Now, recent research by scientists at the University of Guelph, Ont., has revealed a unique behaviour advanced by the Asian honeybees to ward off the predator. The bees stick spots of animal dung around the entrance to their hives. In response, the hornets spend less time and do less chewing at a hive and are less likely to launch mass attacks on the honeybees living there.
Gard Otis, professor of behavioural ecology and apiculture at the School of Environmental Studies, has studied honeybees in Vietnam for decades.
During his encounters with Vietnamese beekeepers, it became clear that at least 50 percent of the hives he saw had spots around the entrances.

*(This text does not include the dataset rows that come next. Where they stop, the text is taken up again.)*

(** [plot_pos] without the loop: the angles, the raw chord lengths, the
    filter, the division. *)
Lemma plot_pos_unfold (self : MuonLineIntegrate) (impact_x impact_y radius : R) :
  plot_pos self impact_x impact_y radius =
  (ang <- linspace 0 (2 * PI) (bins_of self radius) ;;
   raw <- mapM (intersect_polygon self impact_x impact_y) ang ;;
   l <- correlate1d raw (ones (oversample_bins self)) ;;
   Ok (ang, map (fun v => v / INR (oversample_bins self)) l)).
Proof.
  unfold plot_pos.
  destruct (linspace 0 (2 * PI) (bins_of self radius)) as [ang|e] eqn:Hl;
    cbn [bind]; [|reflexivity].
  pose proof (linspace_length _ _ _ _ Hl) as Hlen.
  pose proof (linspace_nonneg _ _ _ _ Hl) as Hpos.
  unfold zeros. destruct (Z.ltb_spec (bins_of self radius) 0) as [H|_]; [lia|].
  cbn [bind]. rewrite <- Hlen.
  rewrite (fill_loop_mapM _ ang []). cbn [app].
  destruct (mapM (intersect_polygon self impact_x impact_y) ang); reflexivity.
Qed.

Lemma plot_pos_lengths (self : MuonLineIntegrate) (impact_x impact_y radius : R)
      (ang l : list R) :
  plot_pos self impact_x impact_y radius = Ok (ang, l) ->
  List.length ang = Z.to_nat (bins_of self radius) /\
  List.length l = Z.to_nat (bins_of self radius).
Proof.
  rewrite plot_pos_unfold.
  destruct (linspace 0 (2 * PI) (bins_of self radius)) as [ang'|e] eqn:Hl;
    cbn [bind]; [|discriminate].
  destruct (mapM (intersect_polygon self impact_x impact_y) ang') as [raw|e] eqn:Hm;
    cbn [bind]; [|discriminate].
  destruct (correlate1d raw (ones (oversample_bins self))) as [out|e] eqn:Hc;
    cbn [bind]; [|discriminate].
  intros H. inversion H; subst.
  rewrite length_map, (correlate1d_length _ _ _ Hc), (mapM_length _ _ _ Hm).
  split; apply (linspace_length _ _ _ _ Hl).
Qed.

Lemma bins_of_floor (self : MuonLineIntegrate) (radius : R) :
  0 < radius -> 0 < pixel_width self ->
  bins_of self radius =
  (Zfloor (2 * PI * radius / pixel_width self) * Z.of_nat (oversample_bins self))%Z.
Proof.
  intros Hr Hw. unfold bins_of, py_int.
  destruct (Rle_dec 0 (2 * PI * radius / pixel_width self)) as [_ | H]; [reflexivity|].
  exfalso. apply H. pose proof PI_RGT_0.
  apply Rmult_le_pos; [nra | left; now apply Rinv_0_lt_compat].
Qed.

End WithKernel.
End ProfileLemmas.

Section ProfileProperties.
Import Shapely Numpy Scipy MuonIntegrator.

Lemma correlate1d_ok (input weights : list R) :
  weights <> [] ->
  correlate1d input weights =
  Ok (map (fun i => dot weights
                      (skipn i (extend_wrap input (List.length weights / 2)
                                  (List.length weights - List.length weights / 2 - 1))))
          (seq 0 (List.length input))).
Proof. destruct weights; [congruence | reflexivity]. Qed.


Lemma PI_bounds : 3 < PI <= 4.
Proof. split; [pose proof PI2_3_2; lra | apply PI_4]. Qed.


Lemma coarse_bins : bins_of coarse_muon (1 / 5) = 1%Z.
Proof.
  rewrite bins_of_floor by (cbn; lra). cbn [pixel_width oversample_bins coarse_muon].
  rewrite (Zfloor_eq 1); [reflexivity|]. pose proof PI_bounds. lra.
Qed.

Lemma coarse_plot_pos :
  plot_pos coarse_muon 0 0 (1 / 5) = Ok ([0], [(1 * 1 + 0) / INR 1]).
Proof.
  rewrite plot_pos_unfold, coarse_bins.
  change (linspace 0 (2 * PI) 1) with (Ok (A := list R) [0]). cbn [bind mapM].
  unfold coarse_muon. rewrite intersect_square_upwards by (apply sin_0 || apply cos_0).
  reflexivity.
Qed.


Lemma broadcast2_same_length (f : R -> R -> R) (a b : list R) :
  List.length a = List.length b ->
  broadcast2 f a b = Ok (map (fun xy => f (fst xy) (snd xy)) (combine a b)).
Proof. intros H. unfold broadcast2. now rewrite H, Nat.eqb_refl. Qed.

Lemma combine_map2 {A B C D : Type} (f : A -> C) (g : B -> D) (a : list A) (b : list B) :
  combine (map f a) (map g b) = map (fun xy => (f (fst xy), g (snd xy))) (combine a b).
Proof.
  revert b. induction a as [|x a IH]; intros [|y b]; cbn [map combine fst snd];
    try reflexivity.
  now rewrite IH.
Qed.

Lemma combine_map_same {A C D : Type} (f : A -> C) (g : A -> D) (l : list A) :
  combine (map f l) (map g l) = map (fun x => (f x, g x)) l.
Proof. induction l as [|x l IH]; cbn [map combine]; [reflexivity | now rewrite IH]. Qed.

One farmer confirmed to him it was buffalo dung as he had watched the bees collect the material and then place it on the hive. It was a first-time example of bees using a tool, the dung, as a defence against hornet attacks.
With US$25,000 in funding from National Geographic, Otis put together a research team and began the study in 2013.
They gathered dung from water buffalo, chickens, pigs and cows and then placed it in mounds near an apiary. By day’s end, some 150 bees had visited the piles, collecting more odoriferous manure from the pigs and chickens. Individual bees were marked for identification at their hives. Minutes later, the marked bees were recorded on video as they applied the material to the nest entrances.
They set up an experiment and allowed the hornets to visit certain hives and not others.
On the hives where researchers did not allow hornets to enter, they were chased away by team members wielding plastic bags on sticks. This strategy allowed for a control and an experiment in which they could count all the spots at the end of each day.
“The spots appeared in pretty large numbers on the hives the hornets visited and none where they did not,” said Otis.
The video data showed the hornets spent less than half as much time at nest entrances with moderate to heavy dung spotting as they did at hives with few spots. As well, they spent only one-10th as much time chewing at the hive entrances to get at the bees’ brood.
Exactly what deterred the hornets was not clear, but it was surmised it was odour. In addition, the dung may have masked odours emitted by the bees.
“In Asia, there are some 23 species of hornets and of those six to eight are good bee predators,” Otis said. “There are two species (Vespa sorer and Vespa Mandarina) that are giant hornets. When they find a rich source of food like a hive of bees, the scout that finds it will return to her nest, alert her nest mates and recruit them to return and attack the bees.”
How this plays out with Canadian honeybees and the possible threat of Asian giant hornets is a key issue facing Canadian beekeepers.
Honeybees (Apis mellifera) have not developed natural defence tactics against the hornets. Consequently, North American beekeepers will have to rely on locating and destroying Asian giant hornet nests to protect their bees.
Otis conducted the research with lead author Heather Matilla, now with Wellesley College in Massachusetts.
Co-authors were U of G grad students Hanh Pham and Olivia Knight, as well as Ngoc Pham and Lien Nguyen in Vietnam.
The research paper was recently published in the journal PLOS ONE. All the field research was conducted in Vietnam.